Collected data entries:
______
Lemma closed_port_faults cs : not_listening ps (word16 dport) -> find_first (is_key k) cs = None ->
  TCP_ProcessTCPPacket ip th o (net O cs) = Fault.
Proof.
  intros Hn Hf. pose proof PK as [HI [] [] _ _ _ _ E4 _ _]. unfold TCP_ProcessTCPPacket. tcp_offsets.
  apply fault_bind. net_step. rewrite E4. apply fault_bind, wp_port_closed; [done|]. rewrite bool_decide_false by done.
  apply fault_bind, wp_bind, wp_flags_out; [done..|]. apply wp_ret. unfold TCP_respond. tcp_offsets.
  apply fault_bind. eapply wp_GetConnectionInfo; [exact PK|by rewrite length_put|]. rewrite Hf.
  apply fault_bind. frame_steps. apply fault_bind. frame_steps. reflexivity.
Qed.

Lemma overflow_faults cs i c bs : payload I ip th bs -> listening ps (word16 dport) ->
  flags = TCP_FLAG_ACK \/ flags = Z.lor TCP_FLAG_ACK TCP_FLAG_PSH ->
  find_first (is_key k) cs = Some i -> cs !! i = Some c -> conn_State c = TCP_Connection_Established ->
  let b := prepare_buffer (Buffer (Info c)) in
  accepts b = true -> length (Data b) = 512%nat -> TCP_WINDOW_SIZE < Length b + len bs ->
  TCP_ProcessTCPPacket ip th o (net O cs) = Fault.
Proof.
  intros PL Hls Hfl Hf Hc Hs b Ha HD Hlen. pose proof PK as [HI [] [] _ _ _ _ E4 _ _].
  assert (tst flags TCP_FLAG_SYN = false /\ tst flags TCP_FLAG_RST = false /\ (flags =? Z.lor TCP_FLAG_FIN TCP_FLAG_ACK) = false /\
    (flags =? TCP_FLAG_ACK) || (flags =? Z.lor TCP_FLAG_ACK TCP_FLAG_PSH) = true) as (F1 & F2 & F3 & F4)
    by (destruct Hfl as [E|E]; rewrite E; done).
  assert (slot k cs = Some i) as Hi by (unfold slot; by rewrite Hf).
  pose proof Hf as Hf'. apply find_first_Some in Hf' as (c' & Hc' & Hk & _). rewrite Hc in Hc'. injection Hc' as <-.
  rewrite is_key_spec in Hk. apply bool_decide_eq_true in Hk.
  unfold TCP_ProcessTCPPacket. tcp_offsets. apply fault_bind. net_step. rewrite E4. apply fault_bind, wp_port_state; [done|].
  rewrite bool_decide_true by done. apply fault_bind_l. unfold in_open_port.
  rewrite <- (list_insert_id cs i c) by done. apply fault_bind. tcp_steps. rewrite F1, F2. apply fault_bind. tcp_steps.
  apply fault_bind. tcp_steps. rewrite Hs. unfold in_Established. apply fault_bind. tcp_steps. rewrite F3, F4.
  apply fault_bind. tcp_steps. apply fault_bind. tcp_steps. set (d' := set_Info (set_Buffer prepare_buffer) c).
  apply fault_bind, (wp_mono _ _ (fun _ w => w = net O (<[i := d']> cs))).
  { unfold d', prepare_buffer, set_Info, set_Buffer. destruct (negb _ && negb _); tcp_steps; [done|].
    by destruct c as [? ? ? [? ? ?] ?]. }
  intros _ w ->. apply fault_bind. tcp_steps. change (Bool.eqb _ _ && _) with (accepts b). rewrite Ha.
  destruct (payload_read _ _ _ _ PL) as (first & offset & total & E1 & E2 & E3 & Hl & Hd0 & Hb & Hbs).
  unfold receive_data. tcp_offsets. apply fault_bind. net_steps. apply fault_bind. net_steps. apply fault_bind. net_steps.
  rewrite E1, E2, E3. cbn [hd]. rewrite Hl. apply fault_bind. tcp_steps. apply fault_bind. net_steps. rewrite Hbs.
  change (Buffer (Info d')) with b. apply fault_bind_l. unfold put_at, TCP_WINDOW_SIZE in *.
  rewrite (proj2 (Z.leb_gt (Length b + len bs) _)), andb_false_r by lia. done.
Qed.
End Faults.
(* ===== verification/Ethernet.v ===== *)
(** IP and the Ethernet frames of the TCP/IP demo: Demos/Device/ClassDriver/
    RNDISEthernet/Lib/IP.[ch] and Ethernet.[ch]. *)

From stdpp Require Import base tactics option list numbers.
From Stdlib Require Import ZArith Lia.
From S2P Require Import Prelude Memory EthernetFrame NetProtocols TCP.

(** The response is completed with an IP header. *)
Definition IP_respond (InDataStart OutDataStart RetSize : Z) : P Z :=
  p ← load8 IN (InDataStart + IPH.Protocol);
  fill_IP_header OutDataStart (sizeof_IP_Header + RetSize) p;;
  copy_field (OutDataStart + IPH.SourceAddress) (InDataStart + IPH.DestinationAddress) 4;;
  copy_field (OutDataStart + IPH.DestinationAddress) (InDataStart + IPH.SourceAddress) 4;;
  c ← Ethernet_Checksum16 OUT OutDataStart sizeof_IP_Header;
  store16 OUT (OutDataStart + IPH.HeaderChecksum) c;;
  mret (sizeof_IP_Header + RetSize).

Definition IP_ProcessIPPacket (InDataStart OutDataStart : Z) : P Z :=
  h ← load_bits IN (InDataStart + IPH.HeaderLength) 0 4;
  let HeaderLengthBytes := h * 4 in
  server ← IP_COMPARE IN (InDataStart + IPH.DestinationAddress) ServerIPAddress;
  mine ← (if server : bool then mret true
          else IP_COMPARE IN (InDataStart + IPH.DestinationAddress) BroadcastIPAddress);
  if negb mine then mret NO_RESPONSE
  else
    Protocol ← load8 IN (InDataStart + IPH.Protocol);
    let payload := InDataStart + HeaderLengthBytes in
    let reply := OutDataStart + sizeof_IP_Header in
    RetSize ← (if Protocol =? PROTOCOL_ICMP then ICMP_ProcessICMPPacket payload reply
               else if Protocol =? PROTOCOL_TCP then TCP_ProcessTCPPacket InDataStart payload reply
               else if Protocol =? PROTOCOL_UDP then UDP_ProcessUDPPacket InDataStart payload reply
               else mret NO_RESPONSE);
    if 0 <? RetSize then IP_respond InDataStart OutDataStart RetSize else mret RetSize.

Module EthernetH.
(** The fields of [Ethernet_Frame_Header_t]. *)
Definition Destination : Z := 0.
Definition Source : Z := 6.
Definition EtherType : Z := 12.
End EthernetH.

(** The frame is for this device and of type II, by the test of the code. *)
Definition Ethernet_accepts : P bool :=
  server ← MAC_COMPARE IN EthernetH.Destination ServerMACAddress;
  mine ← (if server : bool then mret true else MAC_COMPARE IN EthernetH.Destination BroadcastMACAddress);
  l ← gets FrameIN_Length;
  mret (mine && (ETHERNET_VER2_MINSIZE <? SwapEndian_16 l)).

Definition Ethernet_respond (RetSize : Z) : P unit :=
  store_bytes OUT EthernetH.Source ServerMACAddress;;
  copy_field EthernetH.Destination EthernetH.Source 6;;
  copy_field EthernetH.EtherType EthernetH.EtherType 2;;
  modify (set_OUT_Length (sizeof_Ethernet_Frame_Header + RetSize)).

Definition Ethernet_ProcessPacket : P unit :=
  ok ← Ethernet_accepts;
  RetSize ← (if ok : bool then
      t ← load16 IN EthernetH.EtherType;
      RetSize ←
        (if SwapEndian_16 t =? ETHERTYPE_ARP
         then ARP_ProcessARPPacket sizeof_Ethernet_Frame_Header sizeof_Ethernet_Frame_Header
         else if SwapEndian_16 t =? ETHERTYPE_IPV4
         then IP_ProcessIPPacket sizeof_Ethernet_Frame_Header sizeof_Ethernet_Frame_Header
         else mret NO_RESPONSE);
      when (0 <? RetSize) (Ethernet_respond RetSize);;
      mret RetSize
    else mret NO_RESPONSE);
  when (negb (RetSize =? NO_PROCESS)) (modify (set_IN_Length 0)).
______
Print every entry exactly as it appears.

COMPLETED TASK -
Lemma closed_port_faults cs : not_listening ps (word16 dport) -> find_first (is_key k) cs = None ->
  TCP_ProcessTCPPacket ip th o (net O cs) = Fault.
Proof.
  intros Hn Hf. pose proof PK as [HI [] [] _ _ _ _ E4 _ _]. unfold TCP_ProcessTCPPacket. tcp_offsets.
  apply fault_bind. net_step. rewrite E4. apply fault_bind, wp_port_closed; [done|]. rewrite bool_decide_false by done.
  apply fault_bind, wp_bind, wp_flags_out; [done..|]. apply wp_ret. unfold TCP_respond. tcp_offsets.
  apply fault_bind. eapply wp_GetConnectionInfo; [exact PK|by rewrite length_put|]. rewrite Hf.
  apply fault_bind. frame_steps. apply fault_bind. frame_steps. reflexivity.
Qed.

Lemma overflow_faults cs i c bs : payload I ip th bs -> listening ps (word16 dport) ->
  flags = TCP_FLAG_ACK \/ flags = Z.lor TCP_FLAG_ACK TCP_FLAG_PSH ->
  find_first (is_key k) cs = Some i -> cs !! i = Some c -> conn_State c = TCP_Connection_Established ->
  let b := prepare_buffer (Buffer (Info c)) in
  accepts b = true -> length (Data b) = 512%nat -> TCP_WINDOW_SIZE < Length b + len bs ->
  TCP_ProcessTCPPacket ip th o (net O cs) = Fault.
Proof.
  intros PL Hls Hfl Hf Hc Hs b Ha HD Hlen. pose proof PK as [HI [] [] _ _ _ _ E4 _ _].
  assert (tst flags TCP_FLAG_SYN = false /\ tst flags TCP_FLAG_RST = false /\ (flags =? Z.lor TCP_FLAG_FIN TCP_FLAG_ACK) = false /\
    (flags =? TCP_FLAG_ACK) || (flags =? Z.lor TCP_FLAG_ACK TCP_FLAG_PSH) = true) as (F1 & F2 & F3 & F4)
    by (destruct Hfl as [E|E]; rewrite E; done).
  assert (slot k cs = Some i) as Hi by (unfold slot; by rewrite Hf).
  pose proof Hf as Hf'. apply find_first_Some in Hf' as (c' & Hc' & Hk & _). rewrite Hc in Hc'. injection Hc' as <-.
  rewrite is_key_spec in Hk. apply bool_decide_eq_true in Hk.
  unfold TCP_ProcessTCPPacket. tcp_offsets. apply fault_bind. net_step. rewrite E4. apply fault_bind, wp_port_state; [done|].
  rewrite bool_decide_true by done. apply fault_bind_l. unfold in_open_port.
  rewrite <- (list_insert_id cs i c) by done. apply fault_bind. tcp_steps. rewrite F1, F2. apply fault_bind. tcp_steps.
  apply fault_bind. tcp_steps. rewrite Hs. unfold in_Established. apply fault_bind. tcp_steps. rewrite F3, F4.
  apply fault_bind. tcp_steps. apply fault_bind. tcp_steps. set (d' := set_Info (set_Buffer prepare_buffer) c).
  apply fault_bind, (wp_mono _ _ (fun _ w => w = net O (<[i := d']> cs))).
  { unfold d', prepare_buffer, set_Info, set_Buffer. destruct (negb _ && negb _); tcp_steps; [done|].
    by destruct c as [? ? ? [? ? ?] ?]. }
  intros _ w ->. apply fault_bind. tcp_steps. change (Bool.eqb _ _ && _) with (accepts b). rewrite Ha.
  destruct (payload_read _ _ _ _ PL) as (first & offset & total & E1 & E2 & E3 & Hl & Hd0 & Hb & Hbs).
  unfold receive_data. tcp_offsets. apply fault_bind. net_steps. apply fault_bind. net_steps. apply fault_bind. net_steps.
  rewrite E1, E2, E3. cbn [hd]. rewrite Hl. apply fault_bind. tcp_steps. apply fault_bind. net_steps. rewrite Hbs.
  change (Buffer (Info d')) with b. apply fault_bind_l. unfold put_at, TCP_WINDOW_SIZE in *.
  rewrite (proj2 (Z.leb_gt (Length b + len bs) _)), andb_false_r by lia. done.
Qed.
End Faults.
(* ===== verification/Ethernet.v ===== *)
(** IP and the Ethernet frames of the TCP/IP demo: Demos/Device/ClassDriver/
    RNDISEthernet/Lib/IP.[ch] and Ethernet.[ch]. *)

From stdpp Require Import base tactics option list numbers.
From Stdlib Require Import ZArith Lia.
From S2P Require Import Prelude Memory EthernetFrame NetProtocols TCP.

(** The response is completed with an IP header. *)
Definition IP_respond (InDataStart OutDataStart RetSize : Z) : P Z :=
  p ← load8 IN (InDataStart + IPH.Protocol);
  fill_IP_header OutDataStart (sizeof_IP_Header + RetSize) p;;
  copy_field (OutDataStart + IPH.SourceAddress) (InDataStart + IPH.DestinationAddress) 4;;
  copy_field (OutDataStart + IPH.DestinationAddress) (InDataStart + IPH.SourceAddress) 4;;
  c ← Ethernet_Checksum16 OUT OutDataStart sizeof_IP_Header;
  store16 OUT (OutDataStart + IPH.HeaderChecksum) c;;
  mret (sizeof_IP_Header + RetSize).

Definition IP_ProcessIPPacket (InDataStart OutDataStart : Z) : P Z :=
  h ← load_bits IN (InDataStart + IPH.HeaderLength) 0 4;
  let HeaderLengthBytes := h * 4 in
  server ← IP_COMPARE IN (InDataStart + IPH.DestinationAddress) ServerIPAddress;
  mine ← (if server : bool then mret true
          else IP_COMPARE IN (InDataStart + IPH.DestinationAddress) BroadcastIPAddress);
  if negb mine then mret NO_RESPONSE
  else
    Protocol ← load8 IN (InDataStart + IPH.Protocol);
    let payload := InDataStart + HeaderLengthBytes in
    let reply := OutDataStart + sizeof_IP_Header in
    RetSize ← (if Protocol =? PROTOCOL_ICMP then ICMP_ProcessICMPPacket payload reply
               else if Protocol =? PROTOCOL_TCP then TCP_ProcessTCPPacket InDataStart payload reply
               else if Protocol =? PROTOCOL_UDP then UDP_ProcessUDPPacket InDataStart payload reply
               else mret NO_RESPONSE);
    if 0 <? RetSize then IP_respond InDataStart OutDataStart RetSize else mret RetSize.

Module EthernetH.
(** The fields of [Ethernet_Frame_Header_t]. *)
Definition Destination : Z := 0.
Definition Source : Z := 6.
Definition EtherType : Z := 12.
End EthernetH.

(** The frame is for this device and of type II, by the test of the code. *)
Definition Ethernet_accepts : P bool :=
  server ← MAC_COMPARE IN EthernetH.Destination ServerMACAddress;
  mine ← (if server : bool then mret true else MAC_COMPARE IN EthernetH.Destination BroadcastMACAddress);
  l ← gets FrameIN_Length;
  mret (mine && (ETHERNET_VER2_MINSIZE <? SwapEndian_16 l)).

Definition Ethernet_respond (RetSize : Z) : P unit :=
  store_bytes OUT EthernetH.Source ServerMACAddress;;
  copy_field EthernetH.Destination EthernetH.Source 6;;
  copy_field EthernetH.EtherType EthernetH.EtherType 2;;
  modify (set_OUT_Length (sizeof_Ethernet_Frame_Header + RetSize)).

Definition Ethernet_ProcessPacket : P unit :=
  ok ← Ethernet_accepts;
  RetSize ← (if ok : bool then
      t ← load16 IN EthernetH.EtherType;
      RetSize ←
        (if SwapEndian_16 t =? ETHERTYPE_ARP
         then ARP_ProcessARPPacket sizeof_Ethernet_Frame_Header sizeof_Ethernet_Frame_Header
         else if SwapEndian_16 t =? ETHERTYPE_IPV4
         then IP_ProcessIPPacket sizeof_Ethernet_Frame_Header sizeof_Ethernet_Frame_Header
         else mret NO_RESPONSE);
      when (0 <? RetSize) (Ethernet_respond RetSize);;
      mret RetSize
    else mret NO_RESPONSE);
  when (negb (RetSize =? NO_PROCESS)) (modify (set_IN_Length 0)).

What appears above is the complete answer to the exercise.